[Introduction de la troisième partie]
- Type de publication : Chapitre d’ouvrage
- Ouvrage : Les Romans de la Terreur. L’invention d’un imaginaire (1793-1874)
- Pages : 403 à 404
- Collection : Études romantiques et dix-neuviémistes, n° 112
- Série : Le Siècle de l’histoire, n° 3
Plus encore que 1830, la révolution de 1848 investit et remobilise la mémoire de 93. C’est ce que souligne Flaubert avec l’ironie qui lui est familière dans L’Éducation sentimentale, où Sénécal et ses semblables sont nourris de références aux « géants de 93 » : « Chaque personnage se réglait alors sur un modèle, l’un copiant Saint-Just, l’autre Danton, l’autre Marat, lui il tâchait de ressembler à Blanqui, lequel imitait Robespierre1. » Car en 1848, « le spectre de 93 reparut, et le couperet de la guillotine vibra dans toutes les syllabes du mot République2 ». En 1852, à la suite du coup d’État de Louis-Napoléon Bonaparte, Marx insiste à son tour sur ce double principe de répétition et de dégradation à l’œuvre dans l’histoire. À l’autre bout de la période, la Commune suscite de nouvelles analogies avec la Terreur, dont témoignent avec un certain éclat Quatrevingt-Treize de Victor Hugo et Nanon de George Sand. La relecture des événements au miroir des Journées révolutionnaires de 1848, du coup d’État du 2 Décembre et de la Commune de Paris est donc l’un des aspects majeurs de la période.
« Le temps des histoires » : c’est ainsi que nous avons nommé ce moment qui va de la révolution de 1848 aux lendemains de la Commune. C’est en effet le temps où, parallèlement à la révolution historiographique, la Terreur est considérée comme un objet historique, lorsque le temps n’est plus aux souvenirs mais aux recréations fictionnelles, qui relisent les années 1793-1794 à la lumière des événements contemporains.

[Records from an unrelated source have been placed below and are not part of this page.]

Lemma lineReceived_hit_KeyError line raw_line f (s s1 : state World) :
  decode line = Some raw_line ->
  getitem (__commands (self s)) (key raw_line) = Some f ->
  invoke ext f s = (Raise KeyError, s1) ->
  exists s',
    lineReceived ext unicode_lower line s = (Ok tt, s') /\
    self s' = self s /\
    transport s' = transport s ++ [prompt (self s)] /\
    console s' = console s1 ++ complaint (self s) (key raw_line) /\
    trace s' = trace s1 /\
    world s' = world s1.
Proof.
  intros Hd Hg Hi.
  destruct (invoke_frame World ext f s _ _ Hi) as (Hs & Ht & _ & _).
  unfold lineReceived. rewrite Hd.
  unfold bind, get_self, try_except_else. simpl.
  fold (key raw_line). rewrite Hg, Hi. simpl.
  unfold complaint, commands.
  destruct (truthy (key raw_line)); simpl;
    eexists; repeat split; simpl; try reflexivity; try congruence.
  rewrite app_nil_r. reflexivity.
Qed.

Lemma lineReceived_hit_raise line raw_line f e (s s1 : state World) :
  decode line = Some raw_line ->
  getitem (__commands (self s)) (key raw_line) = Some f ->
  invoke ext f s = (Raise e, s1) ->
  e <> KeyError ->
  lineReceived ext unicode_lower line s = (Raise e, s1).
Proof.
  intros Hd Hg Hi He.
  unfold lineReceived. rewrite Hd.
  unfold bind, get_self, try_except_else. simpl.
  fold (key raw_line). rewrite Hg, Hi.
  destruct e; simpl; try reflexivity. contradiction.
Qed.

End Dispatcher.

(** ** The outcome of one line, and of a session *)

Section Outcome.

Variable World : Type.
Variable ext : ext_call -> World -> result pystr * World.
Variable unicode_lower : pystr -> pystr.

(** A line either completes, with the prompt as its last write, or
    raises, with nothing written to the transport. *)
Lemma lineReceived_outcome line (s : state World) :
  match lineReceived ext unicode_lower line s with
  | (Ok _, s') =>
      transport s' = transport s ++ [prompt (self s)] /\
      prompt (self s') = prompt (self s) /\
      __commands (self s') = __commands (self s) /\
      exists raw_line,
        decode line = Some raw_line /\
        forall f,
          getitem (__commands (self s))
                  (lower unicode_lower (strip raw_line)) = Some f ->
          fst (invoke ext f s) = Ok tt \/
          fst (invoke ext f s) = Raise KeyError
  | (Raise e, s') =>
      transport s' = transport s /\
      self s' = self s /\
      e <> KeyError /\
      (decode line = None /\ e = UnicodeDecodeError \/
       exists raw_line f,
         decode line = Some raw_line /\
         getitem (__commands (self s))
                 (lower unicode_lower (strip raw_line)) = Some f /\
         fst (invoke ext f s) = Raise e)
  end.
Proof.
  destruct (decode line) as [raw_line|] eqn:Hd.
  - destruct (getitem (__commands (self s))
                      (lower unicode_lower (strip raw_line)))
      as [f|] eqn:Hg.
    + destruct (invoke ext f s) as [[[]|e] s1] eqn:Hi.
      * destruct (lineReceived_hit_ok World ext unicode_lower
                    line raw_line f s s1 Hd Hg Hi)
          as (s' & -> & _ & Hp & Hc & _ & _ & Ht & _).
        repeat split; try assumption.
        exists raw_line. split; [reflexivity|].
        intros f' Hf'. rewrite Hg in Hf'. injection Hf' as <-.
        rewrite Hi. left. reflexivity.
      * destruct (invoke_frame World ext f s _ _ Hi) as (Hs & Ht & _).
        destruct e;
          try (rewrite (lineReceived_hit_raise World ext unicode_lower
                          line raw_line f _ s s1 Hd Hg Hi)
                 by discriminate;
               repeat split; try assumption; try discriminate;
               right; exists raw_line, f; rewrite Hi; auto).
        destruct (lineReceived_hit_KeyError World ext unicode_lower
                    line raw_line f s s1 Hd Hg Hi)
          as (s' & -> & Hs' & Ht' & _).
        repeat split; try assumption; try congruence.
        exists raw_line. split; [reflexivity|].
        intros f' Hf'. rewrite Hg in Hf'. injection Hf' as <-.
        rewrite Hi. right. reflexivity.
    + destruct (lineReceived_miss World ext unicode_lower
                  line raw_line s Hd Hg)
        as (s' & -> & Hs' & Ht' & _).
      repeat split; try assumption; try congruence.
      exists raw_line. split; [reflexivity|].
      intros f' Hf'. rewrite Hg in Hf'. discriminate Hf'.
  - rewrite (lineReceived_undecodable World ext unicode_lower line s Hd).
    repeat split; try discriminate. left. auto.
Qed.

(** One line changes the history only by appending an accepted line. *)
Lemma lineReceived_history line (s : state World) :
  __history (self (snd (lineReceived ext unicode_lower line s))) =
  match accepted_line ext unicode_lower line s with
  | Some raw_line => deque_append maxlen (__history (self s)) raw_line
  | None => __history (self s)
  end.
Proof.
  unfold accepted_line.
  destruct (decode line) as [raw_line|] eqn:Hd.
  - destruct (getitem (__commands (self s))
                      (lower unicode_lower (strip raw_line)))
      as [f|] eqn:Hg.
    + destruct (invoke ext f s) as [[[]|e] s1] eqn:Hi; simpl.
      * destruct (lineReceived_hit_ok World ext unicode_lower
                    line raw_line f s s1 Hd Hg Hi)
          as (s' & -> & Hh & _).
        exact Hh.
      * destruct (invoke_frame World ext f s _ _ Hi) as (Hs & _).
        destruct e;
          try (rewrite (lineReceived_hit_raise World ext unicode_lower
                          line raw_line f _ s s1 Hd Hg Hi)
                 by discriminate;
               simpl; congruence).
        destruct (lineReceived_hit_KeyError World ext unicode_lower
                    line raw_line f s s1 Hd Hg Hi)
          as (s' & -> & Hs' & _).
        simpl. congruence.
    + destruct (lineReceived_miss World ext unicode_lower
                  line raw_line s Hd Hg)
        as (s' & -> & Hs' & _).
      simpl. congruence.
  - rewrite (lineReceived_undecodable World ext unicode_lower line s Hd).
    reflexivity.
Qed.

Cette période comprend près de 25 % des romans inscrits dans le corpus principal, ce qui est peu en termes quantitatifs, si l’on compare cette proportion au nombre de romans publiés au cours des deux périodes précédentes. Pour autant, la mémoire de la Terreur, loin de décliner ou de perdre son statut fondateur, continue à faire l’objet d’une polarisation idéologique qui oppose les romans républicains, abordant la Terreur du point de vue du peuple, aux fables antirobespierristes et aux martyrologes royalistes. C’est aussi la période qui comprend le plus grand nombre d’œuvres canonisées par l’histoire littéraire, celles de Dumas, 404Sand ou encore de Hugo, sans doute parce que se fabrique, dans ces mêmes années, une mémoire républicaine des événements. Il est vrai, dans le même temps, que cette mémoire républicaine suscite à son tour certains contrepoints majeurs, en particulier sous la plume de Barbey d’Aurevilly : bien que ce dernier prétende faire l’histoire impartiale des Chouans, c’est une histoire très orientée idéologiquement qu’il relate dans L’Ensorcelée, où le romancier entend servir de relais aux « récits de quelques hommes qui s’y sont mêlés comme acteurs et qui, maintenant parvenus aux dernières années de leur vie, sont trop fiers ou désabusés pour penser à écrire leurs mémoires3 ».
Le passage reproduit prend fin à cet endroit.